Sunday, February 5, 2017

Personal Connections Abound

I was introduced to National History Day (NHD) in the spring of 2010 when Tom Reich, Reference Librarian at UW-Stevens Point, asked me to serve as a judge for the North Central Regional Event. I loved the concept which allowed high school students to use a designated theme associated with history and then choose a subject of choice to which they could make a connection. After three years of volunteering my time evaluating projects, I promised myself that my future classroom would include NHD as a unit of study. When the opportunity presented itself to teach in Beaver Dam, our staff embraced it with open arms and every freshman student from there on forward has experienced it first-hand.

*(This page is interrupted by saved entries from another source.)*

Lemma zeros_overtaken rest : zeros (overtaken 0 <$> rest) = zeros rest.
Proof using.
  induction rest as [|x l IH]; [done|]. rewrite fmap_cons, !zeros_cons, IH. cbn. by rewrite Z.sub_0_r.
Qed.

(** A round delivers the message, lets time pass before it is there, or
    leaves one entry less that is due. *)
Lemma round_live z t : sched_ok t -> alive (now t) z t ->
  wp (wait_round id mb) t (fun r t' => match r with
    | inr _ => True
    | inl _ => (now t < T /\ exists z', alive (now t + 1) z' t') \/ (exists z', z = S z' /\ alive (now t) z' t')
    end).
Proof.
  intros Hok [Hl (l & El & Hz)]. pose proof (ok_get _ _ _ Hok El) as Hlok. destruct t as [k ls log]. cbn in *.
  apply wp_bind, wp_bind, wp_gets. eapply wp_must; [done|]. destruct l as [|e rest].
  - apply wp_bind, wp_zoom. cbn. rewrite fetch_run.
    destruct (w_expects_now mb T 0 _ (lv_expects _ _ _ _ Hl)) as (m & w & Er); [by left|].
    change (wait_ticks 0) with 0. rewrite Er. by apply wp_bind, wp_ret, wp_ret.
  - assert (Hid : (Z.to_nat id < length ls)%nat) by (by eapply lookup_lt_Some).
    pose proof Hlok as [_ [[Hdue _ _ _] _]%Forall_cons]. apply wp_bind. destruct (Z.ltb_spec 0 (due e)) as [Hpos|Hzero].
    + destruct (wait_ticks_short (due e)) as [_ Hwt]; [lia|]. apply wp_zoom. cbn. rewrite fetch_run.
      destruct (w_expects_wait mb T (wait_ticks (due e)) _ (lv_expects _ _ _ _ Hl)) as (r & w & Er & Hx); [lia|]. rewrite Er.
      pose proof (w_receive_later _ _ _ _ _ Er) as Hlater. destruct r as [m|].
      * destruct (reckoned_bounds _ _ Hlater) as [_ Hne]. cbn. rewrite (proj2 (Z.eqb_neq _ _)) by done.
        by apply wp_bind, wp_modify, wp_bind, wp_ret, wp_ret.
      * assert (HnT : w_ticks (world k) + wait_ticks (due e) < T).
        { destruct (Z.lt_ge_cases (w_ticks (world k) + wait_ticks (due e)) T) as [|Hge]; [done|].
          destruct (w_expects_now mb T (wait_ticks (due e)) _ (lv_expects _ _ _ _ Hl)) as (m & w' & Er'); [by right|]. congruence. }
        pose proof (w_receive_lasts mb (wait_ticks (due e)) _ w ltac:(lia) Er) as Hlast.
        cbn. apply wp_bind. eapply wp_mono; [apply (expire_live _ _ (now (Asys k ls log) + 1)); [|done|reflexivity]|].
        { destruct Hl. split; cbn; [done|done|by apply Hx|]. unfold now. cbn. lia. }
        intros [] t' Ha. apply wp_ret. left. split; [unfold now; cbn; lia|]. by eexists.
    + assert (Hd0 : due e = 0) by lia. rewrite zeros_cons, decide_True in Hz by done. destruct z as [|z]; [lia|].
      apply wp_ret. unfold after_wait. rewrite Z.eqb_refl. apply wp_bind.
      eapply wp_mono; [apply (expire_live _ _ (now (Asys k ls log)) z); [done|done|]|].
      { rewrite Hd0, zeros_overtaken. lia. }
      intros [] t' Ha. apply wp_ret. right. by exists z.
Qed.

Lemma wait_live (d : nat) : forall z t, sched_ok t -> alive (now t) z t -> T - now t <= Z.of_nat d ->
  exists fuel p t', wait fuel id mb t = Some (p, t').
Proof.
  induction d as [d IHd] using lt_wf_ind. intros z. induction z as [z IHz] using lt_wf_ind. intros t Hok Ha Hd.
  destruct (proj1 (wp_run _ _ _) (round_live z t Hok Ha)) as (r & t1 & Er & Hr). destruct r as [[]|p].
  - assert (Hok1 : sched_ok t1) by (by eapply round_ok).
    assert (Hrec : exists fuel p t', wait fuel id mb t1 = Some (p, t')).
    { destruct Hr as [[HT (z' & Ha1)]|(z' & -> & Ha1)].
      - pose proof (lv_later _ _ _ _ (proj1 Ha1)) as Hn. eapply (IHd (Z.to_nat (T - now t1)) _ z'); [done| |lia].
        destruct Ha1 as [[Hb Hm He _] Hz]. split; [|done]. by split.
      - pose proof (lv_later _ _ _ _ (proj1 Ha1)) as Hn. apply (IHz z'); [lia|done| |unfold now in *; lia].
        destruct Ha1 as [[Hb Hm He _] Hz]. split; [|done]. by split. }
    destruct Hrec as (fuel & p & t' & Hw). exists (S fuel), p, t'. unfold wait in *. cbn [mloop].
    unfold mbind, M_bind. by rewrite Er.
  - exists 1%nat, p, t1. unfold wait. cbn [mloop]. unfold mbind, M_bind. by rewrite Er.
  Unshelve. unfold now in *. lia.
Qed.

(** C22. Waiting ends.  With a message on its way to the mailbox of the task,
    [tls_timeouts_mbox_fetch_p] returns a message, however many timeouts
    expire before it, if those on the lists are below the limit of 8589935 ms
    ([sched_ok]), their handlers start no timer of delay 0 and none beyond it, and name mailboxes and messages that exist
    ([ready_calls], [short_calls]); what they start, stop and request otherwise
    is free.  (The first condition is needed: what is due is served before the
    mailbox is looked at, so that a handler that starts itself again without
    delay keeps the task from its messages.) *)
Theorem wl_fetch_returns s t :
  reps s t -> sched_ok t -> 0 <= id < TLS_TIMEO_ALL_COUONT -> length (next_timeout s) = Z.to_nat TLS_TIMEO_ALL_COUONT ->
  length (task_mbox (kern s)) = Z.to_nat TLS_MBOX_ALL_COUNT -> length (wl_msg (kern s)) = Z.to_nat TLS_MSG_ALL_COUONT ->
  w_expects mb T (world (kern s)) ->
  exists fuel p s', tls_timeouts_mbox_fetch_p fuel id mb s = Some (p, s').
Proof.
  intros HR Hok Hid Hn Hb Hm He. rewrite (rp_kern _ _ HR) in Hb, Hm, He.
  assert (Hlen : length (lines t) = Z.to_nat TLS_TIMEO_ALL_COUONT) by (by rewrite <- (Forall2_length _ _ _ (rp_chains _ _ HR))).
  destruct (lookup_lt_is_Some_2 (lines t) (Z.to_nat id)) as [l El]; [lia|].
  destruct (wait_live (Z.to_nat (T - now t)) (zeros l) t) as (fuel & p & t' & Hw); [done| |lia|].
  { split; [split; try done; unfold now; lia|]. exists l. by split. }
  pose proof (sim_wait fuel id mb s t HR) as Hs. rewrite Hw in Hs. exists fuel, p.
  destruct (tls_timeouts_mbox_fetch_p fuel id mb s) as [[p' s']|]; [|done]. destruct Hs as [-> _]. by exists s'.
Qed.
End waiting.
(* ===== verification/Uart.v ===== *)
(** * The UART driver ([wm_uart.c])

    Six ports, each with a ring of received bytes that the interrupt handler
    fills and a task empties, and a list of messages to be sent that a task
    extends and the interrupt handler works off.  The registers of a port
    are a device of its own; what is read from it is for the device to say. *)
From S2P Require Import Prelude CMonad DlList HostEnv.

Definition WM_SUCCESS : Z := 0.
Definition WM_FAILED : Z := -1.

Definition TLS_UART_RX_BUF_SIZE : Z := 512.
Definition TLS_UART_TX_BUF_SIZE : Z := 512.
Definition RX_CACHE_LIMIT : Z := 128.
Definition TLS_UART_1 : Z := 1.
Definition TLS_UART_2 : Z := 2.
Definition TLS_UART_MAX : Z := 6.

(** ** Registers and their bits *)

Inductive ureg := UR_LC | UR_FC | UR_DMAC | UR_FIFOC | UR_BD | UR_INTM | UR_INTS | UR_FIFOS | UR_TXW | UR_RXW.

Definition ULCON_WL_MASK : Z := 0x03.
Definition ULCON_STOP_2 : Z := 0x04.
Definition ULCON_PMD_EN : Z := 0x08.
Definition ULCON_PMD_MASK : Z := 0x18.
Definition ULCON_PMD_ODD : Z := 0x18.
Definition ULCON_PMD_EVEN : Z := 0x08.
Definition ULCON_TX_EN : Z := 0x40.
Definition ULCON_RX_EN : Z := 0x80.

Now in our fifth year of existence at BDHS, NHD continues to be a work in progress. I am often fascinated by the various topics that are chosen by students every semester, and I'm quickly finding it to be one of the true strengths of the program. Just recently one freshman selected Rosalind Franklin, an English chemist who contributed much to the understanding of molecular DNA. Last year this same student lost an older sister to a rare form of cancer that scientists are just now identifying ways to combat using Ms. Franklin's exhaustive work. Another student selected Eliza Schuyler (a/k/a Mrs. Alexander Hamilton) after discovering that she was a direct descendant, while also uncovering a story behind Schuyler's founding of the first private orphanage in New York City. Finally, when one young man was informed that his great-grandfather was killed during Japan's deliberate attack on Pearl Harbor, he immediately decided this would be his topic of choice.

Not every student will possess these personal connections to a historical event, but in their own distinctive way they have reasons for their choice. Their focus is on the man, woman, group, or subject connecting to "Taking a Stand in History" and it's an awesome experience to watch unfold both in and out of the classroom over the course of 5-6 weeks. At the end of the semester I ask freshmen for input on ranking their favorite units of study, and the History Day Project traditionally ends up at the top of their list. It requires plenty of extra time and effort on the part of a teacher, but the outcome makes it all so worthwhile. It many ways it's truly history in the making!